__Task objective__. Reproduce the listing below precisely, leaving every line intact.

__Exercise data__.
= = = =

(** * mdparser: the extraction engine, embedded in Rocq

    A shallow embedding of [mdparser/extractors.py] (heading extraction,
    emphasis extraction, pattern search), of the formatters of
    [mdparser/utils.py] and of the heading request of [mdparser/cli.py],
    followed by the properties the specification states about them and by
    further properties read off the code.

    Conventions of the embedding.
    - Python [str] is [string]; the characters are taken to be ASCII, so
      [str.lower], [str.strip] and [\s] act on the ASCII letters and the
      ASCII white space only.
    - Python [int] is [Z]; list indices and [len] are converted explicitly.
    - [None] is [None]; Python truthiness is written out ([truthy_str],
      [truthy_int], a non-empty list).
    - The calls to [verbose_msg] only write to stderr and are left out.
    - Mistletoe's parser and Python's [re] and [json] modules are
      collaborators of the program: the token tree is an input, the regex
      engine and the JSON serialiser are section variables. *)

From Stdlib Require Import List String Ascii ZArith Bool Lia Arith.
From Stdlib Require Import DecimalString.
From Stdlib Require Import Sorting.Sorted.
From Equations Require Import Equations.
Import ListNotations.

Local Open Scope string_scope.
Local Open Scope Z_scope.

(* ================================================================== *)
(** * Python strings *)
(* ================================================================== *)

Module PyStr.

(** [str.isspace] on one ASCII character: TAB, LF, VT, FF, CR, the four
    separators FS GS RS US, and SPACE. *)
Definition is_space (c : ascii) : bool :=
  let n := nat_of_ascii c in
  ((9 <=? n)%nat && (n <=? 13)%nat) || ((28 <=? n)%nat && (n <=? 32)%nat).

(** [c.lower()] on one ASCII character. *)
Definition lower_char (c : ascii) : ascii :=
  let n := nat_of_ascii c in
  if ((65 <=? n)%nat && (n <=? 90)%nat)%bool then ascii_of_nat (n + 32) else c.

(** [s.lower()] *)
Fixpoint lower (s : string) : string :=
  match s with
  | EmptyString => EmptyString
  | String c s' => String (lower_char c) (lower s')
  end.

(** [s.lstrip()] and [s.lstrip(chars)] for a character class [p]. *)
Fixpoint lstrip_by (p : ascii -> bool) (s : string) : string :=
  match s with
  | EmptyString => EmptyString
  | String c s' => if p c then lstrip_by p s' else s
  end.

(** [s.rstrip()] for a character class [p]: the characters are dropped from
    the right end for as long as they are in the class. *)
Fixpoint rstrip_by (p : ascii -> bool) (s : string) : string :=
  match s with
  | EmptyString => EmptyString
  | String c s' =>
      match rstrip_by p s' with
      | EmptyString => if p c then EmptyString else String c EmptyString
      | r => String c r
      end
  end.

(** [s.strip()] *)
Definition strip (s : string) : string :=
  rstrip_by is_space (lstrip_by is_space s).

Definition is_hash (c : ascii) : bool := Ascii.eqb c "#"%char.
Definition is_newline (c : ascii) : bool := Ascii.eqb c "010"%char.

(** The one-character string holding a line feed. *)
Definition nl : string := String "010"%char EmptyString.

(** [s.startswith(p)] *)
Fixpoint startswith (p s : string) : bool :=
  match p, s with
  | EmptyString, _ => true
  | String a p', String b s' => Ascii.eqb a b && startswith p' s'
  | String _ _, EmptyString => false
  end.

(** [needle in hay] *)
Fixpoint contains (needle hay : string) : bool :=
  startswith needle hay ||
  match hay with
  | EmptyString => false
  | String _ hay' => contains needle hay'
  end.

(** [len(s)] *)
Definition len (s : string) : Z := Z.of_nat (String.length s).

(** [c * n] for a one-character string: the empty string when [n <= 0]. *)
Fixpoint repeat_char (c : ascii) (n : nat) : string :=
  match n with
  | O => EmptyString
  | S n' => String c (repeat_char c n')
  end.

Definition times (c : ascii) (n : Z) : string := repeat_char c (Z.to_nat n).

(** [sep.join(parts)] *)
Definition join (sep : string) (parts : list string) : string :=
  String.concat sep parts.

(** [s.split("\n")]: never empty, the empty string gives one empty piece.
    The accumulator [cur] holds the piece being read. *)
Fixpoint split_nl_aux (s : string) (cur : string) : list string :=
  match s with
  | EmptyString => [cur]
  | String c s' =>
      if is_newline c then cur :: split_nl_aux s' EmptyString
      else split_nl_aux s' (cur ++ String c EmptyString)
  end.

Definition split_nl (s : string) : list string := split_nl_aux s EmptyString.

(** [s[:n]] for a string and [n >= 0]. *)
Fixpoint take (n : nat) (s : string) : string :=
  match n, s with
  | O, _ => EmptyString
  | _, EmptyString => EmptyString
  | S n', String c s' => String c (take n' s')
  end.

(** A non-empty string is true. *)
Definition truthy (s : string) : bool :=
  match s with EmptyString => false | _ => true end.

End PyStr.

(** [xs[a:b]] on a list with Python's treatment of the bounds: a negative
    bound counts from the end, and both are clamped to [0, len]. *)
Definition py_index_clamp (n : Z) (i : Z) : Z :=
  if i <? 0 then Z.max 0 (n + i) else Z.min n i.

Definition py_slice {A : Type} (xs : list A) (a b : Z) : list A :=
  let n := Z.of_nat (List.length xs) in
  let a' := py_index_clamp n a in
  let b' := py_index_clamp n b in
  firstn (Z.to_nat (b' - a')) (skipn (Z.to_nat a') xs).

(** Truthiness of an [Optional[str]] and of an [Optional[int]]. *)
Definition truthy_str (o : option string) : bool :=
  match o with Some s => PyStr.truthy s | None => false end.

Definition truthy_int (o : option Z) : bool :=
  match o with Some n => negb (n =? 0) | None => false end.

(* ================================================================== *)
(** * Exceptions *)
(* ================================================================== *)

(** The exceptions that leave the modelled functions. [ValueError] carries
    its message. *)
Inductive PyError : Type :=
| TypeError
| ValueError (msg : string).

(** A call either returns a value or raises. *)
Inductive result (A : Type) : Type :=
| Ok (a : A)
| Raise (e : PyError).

= = = =

__Written answer__.
(** * mdparser: the extraction engine, embedded in Rocq

    A shallow embedding of [mdparser/extractors.py] (heading extraction,
    emphasis extraction, pattern search), of the formatters of
    [mdparser/utils.py] and of the heading request of [mdparser/cli.py],
    followed by the properties the specification states about them and by
    further properties read off the code.

    Conventions of the embedding.
    - Python [str] is [string]; the characters are taken to be ASCII, so
      [str.lower], [str.strip] and [\s] act on the ASCII letters and the
      ASCII white space only.
    - Python [int] is [Z]; list indices and [len] are converted explicitly.
    - [None] is [None]; Python truthiness is written out ([truthy_str],
      [truthy_int], a non-empty list).
    - The calls to [verbose_msg] only write to stderr and are left out.
    - Mistletoe's parser and Python's [re] and [json] modules are
      collaborators of the program: the token tree is an input, the regex
      engine and the JSON serialiser are section variables. *)

From Stdlib Require Import List String Ascii ZArith Bool Lia Arith.
From Stdlib Require Import DecimalString.
From Stdlib Require Import Sorting.Sorted.
From Equations Require Import Equations.
Import ListNotations.

Local Open Scope string_scope.
Local Open Scope Z_scope.

(* ================================================================== *)
(** * Python strings *)
(* ================================================================== *)

Module PyStr.

(** [str.isspace] on one ASCII character: TAB, LF, VT, FF, CR, the four
    separators FS GS RS US, and SPACE. *)
Definition is_space (c : ascii) : bool :=
  let n := nat_of_ascii c in
  ((9 <=? n)%nat && (n <=? 13)%nat) || ((28 <=? n)%nat && (n <=? 32)%nat).

(** [c.lower()] on one ASCII character. *)
Definition lower_char (c : ascii) : ascii :=
  let n := nat_of_ascii c in
  if ((65 <=? n)%nat && (n <=? 90)%nat)%bool then ascii_of_nat (n + 32) else c.

(** [s.lower()] *)
Fixpoint lower (s : string) : string :=
  match s with
  | EmptyString => EmptyString
  | String c s' => String (lower_char c) (lower s')
  end.

(** [s.lstrip()] and [s.lstrip(chars)] for a character class [p]. *)
Fixpoint lstrip_by (p : ascii -> bool) (s : string) : string :=
  match s with
  | EmptyString => EmptyString
  | String c s' => if p c then lstrip_by p s' else s
  end.

(** [s.rstrip()] for a character class [p]: the characters are dropped from
    the right end for as long as they are in the class. *)
Fixpoint rstrip_by (p : ascii -> bool) (s : string) : string :=
  match s with
  | EmptyString => EmptyString
  | String c s' =>
      match rstrip_by p s' with
      | EmptyString => if p c then EmptyString else String c EmptyString
      | r => String c r
      end
  end.

(** [s.strip()] *)
Definition strip (s : string) : string :=
  rstrip_by is_space (lstrip_by is_space s).

Definition is_hash (c : ascii) : bool := Ascii.eqb c "#"%char.
Definition is_newline (c : ascii) : bool := Ascii.eqb c "010"%char.

(** The one-character string holding a line feed. *)
Definition nl : string := String "010"%char EmptyString.

(** [s.startswith(p)] *)
Fixpoint startswith (p s : string) : bool :=
  match p, s with
  | EmptyString, _ => true
  | String a p', String b s' => Ascii.eqb a b && startswith p' s'
  | String _ _, EmptyString => false
  end.

(** [needle in hay] *)
Fixpoint contains (needle hay : string) : bool :=
  startswith needle hay ||
  match hay with
  | EmptyString => false
  | String _ hay' => contains needle hay'
  end.

(** [len(s)] *)
Definition len (s : string) : Z := Z.of_nat (String.length s).

(** [c * n] for a one-character string: the empty string when [n <= 0]. *)
Fixpoint repeat_char (c : ascii) (n : nat) : string :=
  match n with
  | O => EmptyString
  | S n' => String c (repeat_char c n')
  end.

Definition times (c : ascii) (n : Z) : string := repeat_char c (Z.to_nat n).

(** [sep.join(parts)] *)
Definition join (sep : string) (parts : list string) : string :=
  String.concat sep parts.

(** [s.split("\n")]: never empty, the empty string gives one empty piece.
    The accumulator [cur] holds the piece being read. *)
Fixpoint split_nl_aux (s : string) (cur : string) : list string :=
  match s with
  | EmptyString => [cur]
  | String c s' =>
      if is_newline c then cur :: split_nl_aux s' EmptyString
      else split_nl_aux s' (cur ++ String c EmptyString)
  end.

Definition split_nl (s : string) : list string := split_nl_aux s EmptyString.

(** [s[:n]] for a string and [n >= 0]. *)
Fixpoint take (n : nat) (s : string) : string :=
  match n, s with
  | O, _ => EmptyString
  | _, EmptyString => EmptyString
  | S n', String c s' => String c (take n' s')
  end.

(** A non-empty string is true. *)
Definition truthy (s : string) : bool :=
  match s with EmptyString => false | _ => true end.

End PyStr.

(** [xs[a:b]] on a list with Python's treatment of the bounds: a negative
    bound counts from the end, and both are clamped to [0, len]. *)
Definition py_index_clamp (n : Z) (i : Z) : Z :=
  if i <? 0 then Z.max 0 (n + i) else Z.min n i.

Definition py_slice {A : Type} (xs : list A) (a b : Z) : list A :=
  let n := Z.of_nat (List.length xs) in
  let a' := py_index_clamp n a in
  let b' := py_index_clamp n b in
  firstn (Z.to_nat (b' - a')) (skipn (Z.to_nat a') xs).

(** Truthiness of an [Optional[str]] and of an [Optional[int]]. *)
Definition truthy_str (o : option string) : bool :=
  match o with Some s => PyStr.truthy s | None => false end.

Definition truthy_int (o : option Z) : bool :=
  match o with Some n => negb (n =? 0) | None => false end.

(* ================================================================== *)
(** * Exceptions *)
(* ================================================================== *)

(** The exceptions that leave the modelled functions. [ValueError] carries
    its message. *)
Inductive PyError : Type :=
| TypeError
| ValueError (msg : string).

(** A call either returns a value or raises. *)
Inductive result (A : Type) : Type :=
| Ok (a : A)
| Raise (e : PyError).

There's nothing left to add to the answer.